Los pies sufren con la práctica del running. Es así y, además suelen ser objeto de diversas e importantes dolencias. A continuación, vamos a enumerar sus principales causas:

  • Dolor en tendones extensores. Los tendones se extienden por la parte superior del pie. Trabajan para enderezar y permitir el movimiento del pie. Al igual que cualquier otro tendón del cuerpo, los tendones de los pies pueden inflamarse. Debido a que los tendones extensores elevan los dedos de los pies, al realizar este movimiento produce dolor creando un episodio de dolor agudo con el movimiento.
  • Fascitis Plantar. Es una de las dolencias que más temen los corredores por su complicada recuperación. El tendón de la fascia plantar recorre longitudinalmente la parte inferior del pie. La fascitis plantar provoca un dolor agudo y punzante en la parte inferior del pie. Esta puede ser causada por un problema biomecánico, zapatos para correr inapropiados, o el aumento del volumen e intensidad del entrenamiento. El tratamiento es de largo recorrido, comienza por la identificación de la causa y continúa con diferentes soluciones para aligerar el dolor hasta que desaparezca. Descanso, hielo, ejercicios específicos establecidos por un profesional y de medicación como antiinflamatorios si es necesario.
  • Fractura por estrés.

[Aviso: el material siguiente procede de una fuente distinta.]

(* ===== verification/Pool.v ===== *)
(** * Static object pools ([static_memory.c])

    Tasks, semaphores, mutexes and sockets live in fixed arrays.  The layout of
    the arrays is a parameter: the linker and the compiler choose the
    addresses and the sizes. *)
From S2P Require Import Prelude KState Queue Abs Scheduler Semaphore Mutex.

Definition N_SEMAPHORES : nat := 64.
Definition N_MUTEXES : nat := 64.
Definition N_SOCKETS : nat := 8.
Definition N_TASKS : nat := 8.
Definition TASK_STACK_SIZE : Z := 2048.

Record layout : Type := Layout {
  task_slots : ptr; sizeof_tcb : Z;
  sem_slots : ptr; sizeof_sem : Z;
  mutex_slots : ptr; sizeof_mutex : Z;
  socket_slots : ptr; sizeof_socket : Z;
  task_stacks : ptr;
}.

(** ** The code *)

Section pool.
Context (L : layout).

Definition task_slot (i : nat) : ptr := task_slots L + Z.of_nat i * sizeof_tcb L.
Definition sem_slot (i : nat) : ptr := sem_slots L + Z.of_nat i * sizeof_sem L.
Definition mutex_slot (i : nat) : ptr := mutex_slots L + Z.of_nat i * sizeof_mutex L.
Definition socket_slot (i : nat) : ptr := socket_slots L + Z.of_nat i * sizeof_socket L.
Definition task_stack (i : nat) : ptr := task_stacks L + Z.of_nat i * TASK_STACK_SIZE.

(** [for (int i = i0; i < i0 + n; i++) body(i)] *)
Fixpoint for_slots (n : nat) (i : nat) (body : nat -> K unit) : K unit :=
  match n with
  | O => mret tt
  | S n => body i;; for_slots n (S i) body
  end.

Definition task_memory_init : K unit :=
  for_slots N_TASKS 0 (fun i =>
    upd_task (task_slot i) (set_t_state TASK_UNUSED);;
    upd_task (task_slot i) (set_t_sp NULL);;
    upd_task (task_slot i) (set_t_base_priority 0);;
    upd_task (task_slot i) (set_t_effective_priority 0);;
    upd_task (task_slot i) (set_t_waiting_on NULL);;
    upd_task (task_slot i) (set_t_next NULL)).

(** The loop of [alloc_task], from slot [i] with [n] slots to go. *)
Fixpoint alloc_task_scan (n : nat) (i : nat) : K ptr :=
  match n with
  | O => mret NULL
  | S n =>
      st ← rd_task (task_slot i) t_state;
      if bool_decide (st = TASK_UNUSED \/ st = TASK_FINISHED) then
        upd_task (task_slot i) (set_t_state TASK_READY);;
        upd_task (task_slot i) (set_t_stack_base (task_stack i));;
        upd_task (task_slot i) (set_t_stack_size TASK_STACK_SIZE);;
        mret (task_slot i)
      else alloc_task_scan n (S i)
  end.

Definition alloc_task : K ptr :=
  irq_state ← irq_save;
  ret ← alloc_task_scan N_TASKS 0;
  irq_restore irq_state;;
  mret ret.

Definition get_task (idx : Z) : ptr :=
  if (idx >=? Z.of_nat N_TASKS) || (idx <? 0) then NULL else task_slot (Z.to_nat idx).

Definition semaphore_memory_init : K unit :=
  for_slots N_SEMAPHORES 0 (fun i =>
    upd_sem (sem_slot i) (set_s_count 0);;
    upd_sem (sem_slot i) (set_s_references 0);;
    upd_sem (sem_slot i) (set_s_state SEM_UNUSED)).

Fixpoint alloc_sem_scan (n : nat) (i : nat) : K ptr :=
  match n with
  | O => mret NULL
  | S n =>
      st ← rd_sem (sem_slot i) s_state;
      if bool_decide (st = SEM_UNUSED) then
        upd_sem (sem_slot i) (set_s_state SEM_OPEN);;
        mret (sem_slot i)
      else alloc_sem_scan n (S i)
  end.

Definition alloc_sem : K ptr :=
  irq_state ← irq_save;
  ret ← alloc_sem_scan N_SEMAPHORES 0;
  irq_restore irq_state;;
  mret ret.

Definition free_sem (sem : ptr) : K unit :=
  irq_state ← irq_save;
  upd_sem sem (set_s_state SEM_UNUSED);;
  irq_restore irq_state.

Definition mutex_memory_init : K unit :=
  for_slots N_MUTEXES 0 (fun i =>
    upd_mutex (mutex_slot i) (set_m_owner NULL);;
    upd_mutex (mutex_slot i) (set_m_state SEM_UNUSED);;
    upd_mutex (mutex_slot i) (set_m_next_owned NULL)).

Fixpoint alloc_mutex_scan (n : nat) (i : nat) : K ptr :=
  match n with
  | O => mret NULL
  | S n =>
      st ← rd_mutex (mutex_slot i) m_state;
      if bool_decide (st = SEM_UNUSED) then
        upd_mutex (mutex_slot i) (set_m_state SEM_OPEN);;
        mret (mutex_slot i)
      else alloc_mutex_scan n (S i)
  end.

Definition alloc_mutex : K ptr :=
  irq_state ← irq_save;
  ret ← alloc_mutex_scan N_MUTEXES 0;
  irq_restore irq_state;;
  mret ret.

(** [n] is a [uint8_t]. *)
Definition get_socket (n : Z) : ptr :=
  if n >? Z.of_nat N_SOCKETS then NULL else socket_slot (Z.to_nat n).

(** [(ptr - base) % size == 0] in 32-bit arithmetic. *)
Definition validate (base size p : Z) : bool := u32 (p - base) mod size =? 0.
Definition validate_task (p : Z) : bool := validate (task_slots L) (sizeof_tcb L) p.
Definition validate_sem (p : Z) : bool := validate (sem_slots L) (sizeof_sem L) p.
Definition validate_mutex (p : Z) : bool := validate (mutex_slots L) (sizeof_mutex L) p.
Definition validate_socket (p : Z) : bool := validate (socket_slots L) (sizeof_socket L) p.
End pool.

(** ** Sockets *)

Inductive socket_protocol := CLOSED | TCP | UDP | MACRAW.
Inductive socket_status :=
| SOCKET_STATUS_CREATED | SOCKET_STATUS_OPEN | SOCKET_STATUS_LISTENING
| SOCKET_STATUS_ERROR | SOCKET_STATUS_CLOSED.

Record socket : Type := MkSocket {
  k_number : Z; (* uint8_t *)
  k_port : Z; (* uint16_t *)
  k_protocol : socket_protocol;
  k_status : socket_status;
  k_has_unreaped_send : bool;
}.

(** The loop writes every field of every socket. *)
Fixpoint socket_memory_scan (L : layout) (n i : nat) (S : gmap ptr socket) : gmap ptr socket :=
  match n with
  | O => S
  | S n =>
      socket_memory_scan L n (Datatypes.S i)
        (<[socket_slot L i := MkSocket (u8 (Z.of_nat i)) 0 CLOSED SOCKET_STATUS_CREATED false]> S)
  end.
Definition socket_memory_init (L : layout) (S : gmap ptr socket) : gmap ptr socket :=
  socket_memory_scan L N_SOCKETS 0 S.

(** ** Allocation picks the first free slot *)

Section alloc.
Context (L : layout).

Definition task_dead (a : aview) (i : nat) : bool :=
  match tasks (av a) !! task_slot L i with
  | Some t => bool_decide (t_state t = TASK_UNUSED \/ t_state t = TASK_FINISHED)
  | None => false
  end.

(** The first of the slots [i .. i+n-1] that [p] accepts. *)
Fixpoint first_slot (p : nat -> bool) (n i : nat) : option nat :=
  match n with
  | O => None
  | S n => if p i then Some i else first_slot p n (S i)
  end.

Lemma first_slot_Some p n i j :
  first_slot p n i = Some j <->
  (i <= j < i + n)%nat /\ p j = true /\ forall k, (i <= k < j)%nat -> p k = false.
Proof.
  revert i. induction n as [|n IH]; intros i; cbn.
  { split; [done|]. intros [? _]. lia. }
  destruct (p i) eqn:E.
  - split.
    + intros [= <-]. split_and!; [lia|lia|done|]. intros; lia.
    + intros (? & ? & Hf). destruct (decide (i = j)) as [->|]; [done|].
      rewrite Hf in E by lia. done.
  - rewrite IH. split; intros (? & ? & Hf); split_and!; try done; try lia.
    + intros k Hk. destruct (decide (i = k)) as [->|]; [done|]. apply Hf. lia.
    + destruct (decide (i = j)) as [->|]; [congruence|lia].
    + intros k Hk. apply Hf. lia.
Qed.

Lemma first_slot_None p n i :
  first_slot p n i = None <-> forall k, (i <= k < i + n)%nat -> p k = false.
Proof.
  revert i. induction n as [|n IH]; intros i; cbn; [split; [intros; lia|done]|].
  destruct (p i) eqn:E.
  - split; [done|]. intros H. rewrite H in E by lia. done.
  - rewrite IH. split; intros H k Hk; [|apply H; lia].
    destruct (decide (i = k)) as [->|]; [done|]. apply H. lia.
Qed.

(** A claimed slot is ready and has its own stack. *)
Definition claim (i : nat) (t : tcb) : tcb :=
  set_t_stack_size TASK_STACK_SIZE (set_t_stack_base (task_stack L i) (set_t_state TASK_READY t)).

Definition aclaim (o : option nat) (a : aview) : aview :=
  match o with
  | Some i => aupd_task (task_slot L i) (claim i) a
  | None => a
  end.
Definition slot_ptr (slot : nat -> ptr) (o : option nat) : ptr :=
  match o with Some i => slot i | None => NULL end.

Lemma runs_alloc_task_scan a n i :
  (forall k, (i <= k < i + n)%nat -> exists t, tasks (av a) !! task_slot L k = Some t) ->
  runs a (alloc_task_scan L n i) (slot_ptr (task_slot L) (first_slot (task_dead a) n i))
    (aclaim (first_slot (task_dead a) n i) a).
Proof.
  revert i. induction n as [|n IH]; intros i Hs; cbn [alloc_task_scan first_slot].
  { apply runs_ret. }
  destruct (Hs i ltac:(lia)) as [t Ht]. run_step. unfold task_dead at 1 3. rewrite Ht.
  case_bool_decide.
  - run_step. run_step. run_step. eapply runs_equiv; [|apply runs_ret].
    cbn [aclaim]. unfold aupd_task. rewrite (alter_lookup _ _ _ _ Ht). aview_solve.
  - apply IH. intros k Hk. apply Hs. lia.
Qed.

Lemma runs_alloc_task a :
  (forall k, (k < N_TASKS)%nat -> exists t, tasks (av a) !! task_slot L k = Some t) ->
  let o := first_slot (task_dead a) N_TASKS 0 in
  runs a (alloc_task L) (slot_ptr (task_slot L) o) (aclaim o a).
Proof.
  intros Hs o. unfold alloc_task. run_step.
  eapply runs_bind.
  { apply (runs_alloc_task_scan (amap (set_primask 1) a)). intros k Hk. apply Hs. lia. }
  cbn beta. run_step. change (task_dead (amap (set_primask 1) a)) with (task_dead a). fold o.
  eapply runs_equiv; [|apply runs_ret]. destruct o; cbn [aclaim]; aview_solve.
Qed.

Definition sem_unused (a : aview) (i : nat) : bool :=
  match sems (av a) !! sem_slot L i with
  | Some v => bool_decide (s_state v = SEM_UNUSED)
  | None => false
  end.
Definition aopen (o : option nat) (a : aview) : aview :=
  match o with Some i => aupd_sem (sem_slot L i) (set_s_state SEM_OPEN) a | None => a end.

Lemma runs_alloc_sem_scan a n i :
  (forall k, (i <= k < i + n)%nat -> exists v, sems (av a) !! sem_slot L k = Some v) ->
  runs a (alloc_sem_scan L n i) (slot_ptr (sem_slot L) (first_slot (sem_unused a) n i))
    (aopen (first_slot (sem_unused a) n i) a).
Proof.
  revert i. induction n as [|n IH]; intros i Hs; cbn [alloc_sem_scan first_slot].
  { apply runs_ret. }
  destruct (Hs i ltac:(lia)) as [v Hv]. run_step. unfold sem_unused at 1 3. rewrite Hv.
  case_bool_decide.
  - run_step. eapply runs_equiv; [|apply runs_ret].
    cbn [aopen]. unfold aupd_sem. rewrite (alter_lookup _ _ _ _ Hv). aview_solve.
  - apply IH. intros k Hk. apply Hs. lia.
Qed.

Lemma runs_alloc_sem a :
  (forall k, (k < N_SEMAPHORES)%nat -> exists v, sems (av a) !! sem_slot L k = Some v) ->
  let o := first_slot (sem_unused a) N_SEMAPHORES 0 in
  runs a (alloc_sem L) (slot_ptr (sem_slot L) o) (aopen o a).
Proof.
  intros Hs o. unfold alloc_sem. run_step.
  eapply runs_bind.
  { apply (runs_alloc_sem_scan (amap (set_primask 1) a)). intros k Hk. apply Hs. lia. }
  cbn beta. run_step. change (sem_unused (amap (set_primask 1) a)) with (sem_unused a). fold o.
  eapply runs_equiv; [|apply runs_ret]. destruct o; cbn [aopen]; aview_solve.
Qed.
End alloc.

(** ** Addresses of the pools *)

(** The arrays are laid out by a C compiler: objects have a size, and no
    object is at address 0. *)
Record layout_ok (L : layout) : Prop := {
  lo_tcb : 0 < sizeof_tcb L; lo_sem : 0 < sizeof_sem L;
  lo_mutex : 0 < sizeof_mutex L; lo_socket : 0 < sizeof_socket L;
  lo_tasks : 0 < task_slots L; lo_sems : 0 < sem_slots L;
  lo_mutexes : 0 < mutex_slots L; lo_sockets : 0 < socket_slots L;
  lo_task_end : task_slots L + Z.of_nat N_TASKS * sizeof_tcb L <= 2 ^ 32;
  lo_sem_end : sem_slots L + Z.of_nat N_SEMAPHORES * sizeof_sem L <= 2 ^ 32;
  lo_mutex_end : mutex_slots L + Z.of_nat N_MUTEXES * sizeof_mutex L <= 2 ^ 32;
  lo_socket_end : socket_slots L + Z.of_nat N_SOCKETS * sizeof_socket L <= 2 ^ 32;
}.

Section addresses.
Context (L : layout) (HL : layout_ok L).

Lemma task_slot_inj i j : task_slot L i = task_slot L j -> i = j.
Proof using HL. pose proof (lo_tcb _ HL). unfold task_slot. nia. Qed.
Lemma task_slot_nonnull i : task_slot L i <> NULL.
Proof using HL. pose proof (lo_tcb _ HL). pose proof (lo_tasks _ HL). unfold task_slot, NULL. nia. Qed.
Lemma sem_slot_inj i j : sem_slot L i = sem_slot L j -> i = j.
Proof using HL. pose proof (lo_sem _ HL). unfold sem_slot. nia. Qed.
Lemma sem_slot_nonnull i : sem_slot L i <> NULL.
Proof using HL. pose proof (lo_sem _ HL). pose proof (lo_sems _ HL). unfold sem_slot, NULL. nia. Qed.

(** A check by remainder accepts every member of the array. *)
Lemma validate_member base size i n :
  0 < size -> 0 <= base -> base + Z.of_nat n * size <= 2 ^ 32 -> (i < n)%nat ->
  validate base size (base + Z.of_nat i * size) = true.
Proof using.
  intros Hs Hb He Hi. unfold validate. apply Z.eqb_eq.
  replace (base + Z.of_nat i * size - base) with (Z.of_nat i * size) by lia.
  rewrite u32_small by nia. by apply Z.mod_mul; lia.
Qed.
End addresses.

Las fracturas o fisuras por estrés son un problema óseo que pueden presentarse en cualquier hueso que componen el pie, aunque generalmente se da más en los metatarsianos. Suelen ser problemas lentos y progresivos. Los primeros síntomas pueden ser poco preocupantes, pero con el paso del tiempo el dolor y la lesión se agrava. Las fracturas por estrés generalmente son causadas por un cambio repentino en el volumen e intensidad del entrenamiento, pero también pueden ser ocasionados por un golpe, mala pisada o caída. Ante una fractura por estrés no queda más remedio que parar. Se ha de acudir a un especialista para que valore la fractura. Generalmente se necesita al menos 6 semanas sin actividad para recuperar se de este tipo de lesiones.